All I can do is humbly ask MS to leave Jennifer alone.
She’s gracefully moved forward with everything MS has thrown at her. Taking away her ability to walk and stand without help from others. Limiting use of her left arm. All of this has stripped Jennifer of her daily independence and pursuing opportunities to put her college education to work and to go anywhere by herself. And most recently she’s dealt with and written about the return of her trigeminal neuralgia.
Still, she puts on a brave face to mask the hurt she feels inside. We both know it’s there, but to soften the pain it all is causing me, my compassionate Jennifer softens her eyes and smiles her infectious smile to let me know she’ll be OK, just for me.

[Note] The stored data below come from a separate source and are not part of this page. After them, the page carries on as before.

(** ** models.py and the registries *)

(** X15.  [get_model] knows exactly the model names of
    [MODEL_FILENAME_MAP].  For any other name it raises a ValueError listing
    the five names and creates nothing.  For a registered name it returns a
    new object (the next identity) of the registered architecture, on the
    CPU, in training mode and without weights, unless the constructor of the
    backbone fails; only the EfficientFormer takes the image size. *)
Theorem get_model_outcomes (env : Env) (model_name : string) (ncls : Z)
    (drop : Q) (img_size : Z) (st : state) :
  (dict_mem MODEL_FILENAME_MAP model_name = false ->
   get_model env model_name ncls drop img_size st =
     (st, Raise (mkExn ValueError
                   ("Model '" ++ model_name ++
                    "' not supported. Available: ['densenet121', 'efficientnet-b2', 'regnety-800mf', 'efficientformerv2-s2', 'mobilevit-s']")))) /\
  (dict_mem MODEL_FILENAME_MAP model_name = true ->
   exists a,
     dict_get models_dict model_name = Some a /\
     get_model env model_name ncls drop img_size st =
       match nn_construct env a with
       | Some e => (st, Raise e)
       | None =>
         (mkState (self st) (S (next_obj st)) (storage_log st),
          Ok (mkModule (next_obj st) a ncls drop
                (match a with
                 | EfficientFormerV2S2MultiLabel => Some img_size
                 | _ => None
                 end) None "cpu" true))
       end).
Proof.
  unfold get_model, bind, raise, lift, ret, of_failure, fresh_obj, dict_index.
  rewrite models_dict_mem. split.
  - intros ->. reflexivity.
  - intros Hm. rewrite Hm. cbn [negb].
    pose proof Hm as Hd. rewrite <- models_dict_mem in Hd.
    apply dict_mem_get in Hd as [a Ha]. exists a. rewrite Ha.
    split; [reflexivity|].
    destruct (nn_construct env a); reflexivity.
Qed.

Lemma compatible_models_table model_name config :
  match dict_get COMPATIBLE_MODELS_BY_CONFIG config with
  | Some models => list_mem model_name models
  | None => false
  end
  = match check_compatibility model_name config with
    | Ok b => b
    | Raise _ => false
    end.
Proof.
  unfold check_compatibility, dict_index, dict_mem, list_mem,
    COMPATIBLE_MODELS_BY_CONFIG, MODEL_CONFIG_COMPATIBILITY.
  cbn [dict_get existsb].
  repeat match goal with
         | |- context [String.eqb config ?k] =>
           destruct (String.eqb_spec config k) as [->|?]
         end;
  cbn;
  repeat match goal with
         | |- context [String.eqb model_name ?k] =>
           destruct (String.eqb_spec model_name k) as [->|?]
         end;
  cbn;
  repeat match goal with
         | H : ?x <> ?k |- context [String.eqb ?x ?k] =>
           rewrite (proj2 (String.eqb_neq x k) H)
         end;
  reflexivity.
Qed.

(** X16.  The per-config model lists that the [/compatibility] endpoint
    reports are the compatibility mapping read the other way round: a model
    is listed under a config exactly when [check_compatibility] accepts the
    pair. *)
Theorem compatibility_descriptions_match (model_name config : string) :
  (exists models,
     dict_get COMPATIBLE_MODELS_BY_CONFIG config = Some models /\
     In model_name models) <->
  check_compatibility model_name config = Ok true.
Proof.
  pose proof (compatible_models_table model_name config) as Htab.
  destruct (check_compatibility_total model_name config) as [b Hb].
  rewrite Hb in *. split.
  - intros (models & Hget & Hin). rewrite Hget in Htab.
    apply list_mem_In in Hin. congruence.
  - intros [= ->].
    destruct (dict_get COMPATIBLE_MODELS_BY_CONFIG config) as [models|];
      [|discriminate].
    exists models. split; [reflexivity|]. apply list_mem_In. exact Htab.
Qed.

(** ** Introspection: get_available_models and implementation_status *)

















(** ** The /predict endpoint *)

Lemma load_model_ok_cached env model_name config st st1 model :
  load_model env model_name config st = (st1, Ok model) ->
  loaded_models (self st1) !! cache_key model_name config = Some model.
Proof.
  intros Hload. pose proof (load_model_effect env model_name config st) as Heff.
  rewrite Hload in Heff. cbn [fst snd] in Heff.
  destruct Heff as [md Hhit -> Hr | msg _ _ _ Hr | f e' rd _ _ _ q _ _ Hr
                    | f cfg' a read _ _ _ _ _ q _ _ -> Hr];
    try discriminate.
  - congruence.
  - injection Hr as ->. unfold state_loaded. cbn. apply lookup_insert_eq.
Qed.

Lemma predict_endpoint_valid env MODELS_DIR file model config inference_engine :
  valid_pair model config -> not_an_image file = false ->
  predict_endpoint env MODELS_DIR file model config inference_engine =
    match predict env (ImageBytes (file_content file)) model config DISEASES
            (get_inference_engine env MODELS_DIR inference_engine) with
    | (engine', Ok result) => (Some engine', PredictionResponse result)
    | (engine', Raise e) => (Some engine', internal_server_error e model config)
    end.
Proof. intros (Hm & Hc & Hk) Himg. unfold predict_endpoint. rewrite Hm, Hc, Hk, Himg. reflexivity. Qed.
(** C9, amended.  For every temperature and every baseline, the flag of the
    verdict is set exactly when its status is not "within normal range".
    The deviation is never below zero: it is at least zero exactly when
    the difference of the temperature and the mean is a number, as it is
    for a finite temperature and a mean that is not NaN; it is NaN when the
    temperature or the mean is NaN. *)
Theorem check_anomaly_verdict_consistent (t : float) (stats : SeasonStats) :
  (is_anomaly (check_anomaly t stats) = true <->
   status (check_anomaly t stats) <> "within normal range"%string) /\
  (deviation (check_anomaly t stats) <? 0)%float = false /\
  ((0 <=? deviation (check_anomaly t stats))%float = true <->
   isnan (t - mean stats)%float = false) /\
  (isfinite t = true -> isnan (mean stats) = false ->
   (0 <=? deviation (check_anomaly t stats))%float = true) /\
  (isnan t = true \/ isnan (mean stats) = true ->
   isnan (deviation (check_anomaly t stats)) = true).
Proof.
  split; [|split; [|split; [|split]]].
  - destruct (check_anomaly_cases t stats)
      as [(Ha & Hs & _)|[(Ha & Hs & _)|(Ha & Hs & _)]];
      rewrite Ha, Hs; split; intros H; try reflexivity;
      try discriminate; try congruence.
  - unfold check_anomaly; cbn [deviation]. apply abs_not_neg.
  - unfold check_anomaly; cbn [deviation]. split.
    + intros H. destruct (isnan (t - mean stats)%float) eqn:E; [|reflexivity].
      apply isnan_spec in E. rewrite E, abs_nan, leb_nan_r in H.
      discriminate.
    + apply abs_nonneg.
  - intros Ht Hm. unfold check_anomaly; cbn [deviation].
    apply abs_nonneg, sub_finite_not_nan; assumption.
  - unfold check_anomaly; cbn [deviation]. rewrite abs_isnan.
    intros [H|H]; apply isnan_spec in H; rewrite H;
      [rewrite sub_nan_l | rewrite sub_nan_r]; reflexivity.
Qed.
(** C8, the case the source misses. A handler of type
    [func(c *gin.Context, p *int)] has two parameters and its second one
    is a pointer, but not to a struct. [createHandlerFunc] does not
    panic on it: it asks the decoder to fill an [int] and then either
    answers 400 or enters the handler with two arguments. *)
Theorem createHandlerFunc_pointer_to_int_not_rejected (c : Context) :
  let handler :=
    {| handlerType := TFunc [TPtr TContext; TPtr TInt];
       handlerBody := fun args c =>
         Returned (JSON 200 [("args", VInt (Z.of_nat (length args)))] c) |} in
  kindOf (TPtr TInt) = KPtr
  /\ Elem (TPtr TInt) = Some TInt
  /\ kindOf TInt <> KStruct
  /\ createHandlerFunc handler c
     = match ShouldBindUri c TInt (VInt 0) with
       | BindError err => Returned (JSON 400 [("error", VString err)] c)
       | Bound _ => Returned (JSON 200 [("args", VInt 2)] (enter c))
       end
  /\ isPanic (createHandlerFunc handler c) = false.
Proof.
  intros handler.
  split; [reflexivity|]. split; [reflexivity|]. split; [discriminate|].
  unfold createHandlerFunc. simpl.
  destruct (ShouldBindUri c TInt (VInt 0)); split; reflexivity.
Qed.

(** The check the source does make: a second parameter that is not a
    pointer at all is a panic at dispatch, with the kind in the message. *)
Lemma createHandlerFunc_non_pointer_panics
    (handler : Handler) (c : Context) (t0 paramType : Ty) :
  handlerType handler = TFunc [t0; paramType] ->
  kindOf paramType <> KPtr ->
  createHandlerFunc handler c
  = Panicked ("Handler parameter must be a pointer to a struct, got "
              +:+ Kind_String (kindOf paramType)).
Proof.
  intros Hty Hk. unfold createHandlerFunc. rewrite Hty. simpl.
  by rewrite bool_decide_eq_false_2.
Qed.

(** *** Error interception *)

(** What the middleware does in a chain that holds it. It first lets the
    rest of the chain run ([c.Next()]); with the context [c'] that the
    chain leaves: for a status of 400 or
    more it calls the handler registered for exactly that status when
    there is one and the default handler otherwise, and for a status
    below 400 it calls no error handler. *)
Theorem ErrorHandlerMiddleware_dispatch
    (r : Router) (Next : Context -> Outcome) (c c' : Context) :
  Next c = Returned c' ->
  (forall handler,
      400 <= status c' -> errorHandlers r !! status c' = Some handler ->
      ErrorHandlerMiddleware r Next c = handler c')
  /\ (400 <= status c' -> errorHandlers r !! status c' = None ->
      ErrorHandlerMiddleware r Next c = defaultHandler r c')
  /\ (status c' < 400 -> ErrorHandlerMiddleware r Next c = Returned c').
Proof.
  intros HNext. unfold ErrorHandlerMiddleware, bind. rewrite HNext.
  repeat split.
  - intros handler Hs Hh. rewrite Hh.
    by destruct (Z.leb_spec 400 (status c')); [|lia].
  - intros Hs Hh. rewrite Hh.
    by destruct (Z.leb_spec 400 (status c')); [|lia].
  - intros Hs. by destruct (Z.leb_spec 400 (status c')); [lia|].
Qed.

(** *** URL generation *)

(** C9. For a name absent from the registry [GenerateUrlByName] returns
    the empty URL and the error "route with name <name> not found"; the
    function is total, there is no panic. *)
Theorem GenerateUrlByName_unknown_name
    (r : Router) (name : string) (params : gmap string Value) :
  routes r !! name = None ->
  GenerateUrlByName r name params
  = ("", Some ("route with name " +:+ name +:+ " not found")).
Proof.
  intros Hnone. unfold GenerateUrlByName. by rewrite Hnone.
Qed.

Lemma append_String ch (s t : string) : String ch s +:+ t = String ch (s +:+ t).
Proof. reflexivity. Qed.

Lemma append_empty_l (s : string) : "" +:+ s = s.
Proof. reflexivity. Qed.

Lemma append_empty_r (s : string) : s +:+ "" = s.
Proof. induction s as [|ch s IH]; [done|]. by rewrite append_String, IH. Qed.

Lemma append_snoc (s t : string) ch : (s +:+ String ch "") +:+ t = s +:+ String ch t.
Proof. induction s as [|ch' s IH]; [done|]. by rewrite !append_String, IH. Qed.

(** Reading a pattern back from its tokens gives the pattern: the tokens
    lose nothing. *)
Lemma untilSlash_text (s : string) : (untilSlash s).1 +:+ (untilSlash s).2 = s.
Proof.
  induction s as [|ch rest IH]; [done|]. simpl.
  destruct (Ascii.eqb ch slash); [done|].
  destruct (untilSlash rest) as [n after]. simpl in *.
  by rewrite append_String, IH.
Qed.

Lemma append_assoc3 (a b c : string) : (a +:+ b) +:+ c = a +:+ (b +:+ c).
Proof. induction a as [|ch a IH]; [done|]. by rewrite !append_String, IH. Qed.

Deep down I am so mad and want to lash out at MS for what it’s doing to my wife.
So many times I find myself – as a caregiver of someone with MS – feeling like Father Karras in the climax of the movie The Exorcist. According to the YouTube description of this scene, which is linked here (it’s a little violent and includes some vulgar language), “Father Karras fights the demon inside Regan and implores it to take over his body and leave Regan alone. He becomes possessed, freeing Regan, and commits suicide before he can harm her.” The unfortunate thing about this ending is that it, in a sense, allowed evil to win. I won’t let MS win.
I often share her cries of how unfair this disease is for everyone living with it. I have the same disease as Jennifer and how I wish I could share some of Jennifer’s burdens. And I know that Jennifer, also a caregiver for someone living with MS, feels the same in wanting to share the burdens I have in overcoming the challenges of the disease.
Unfortunately we can’t magically share the ill effects of this disease, and I can’t exorcise the demon that is MS.
So I faithfully pray to God that he gives us both the strength to rise above what comes our way. And I angrily tell MS it can go straight to Hell.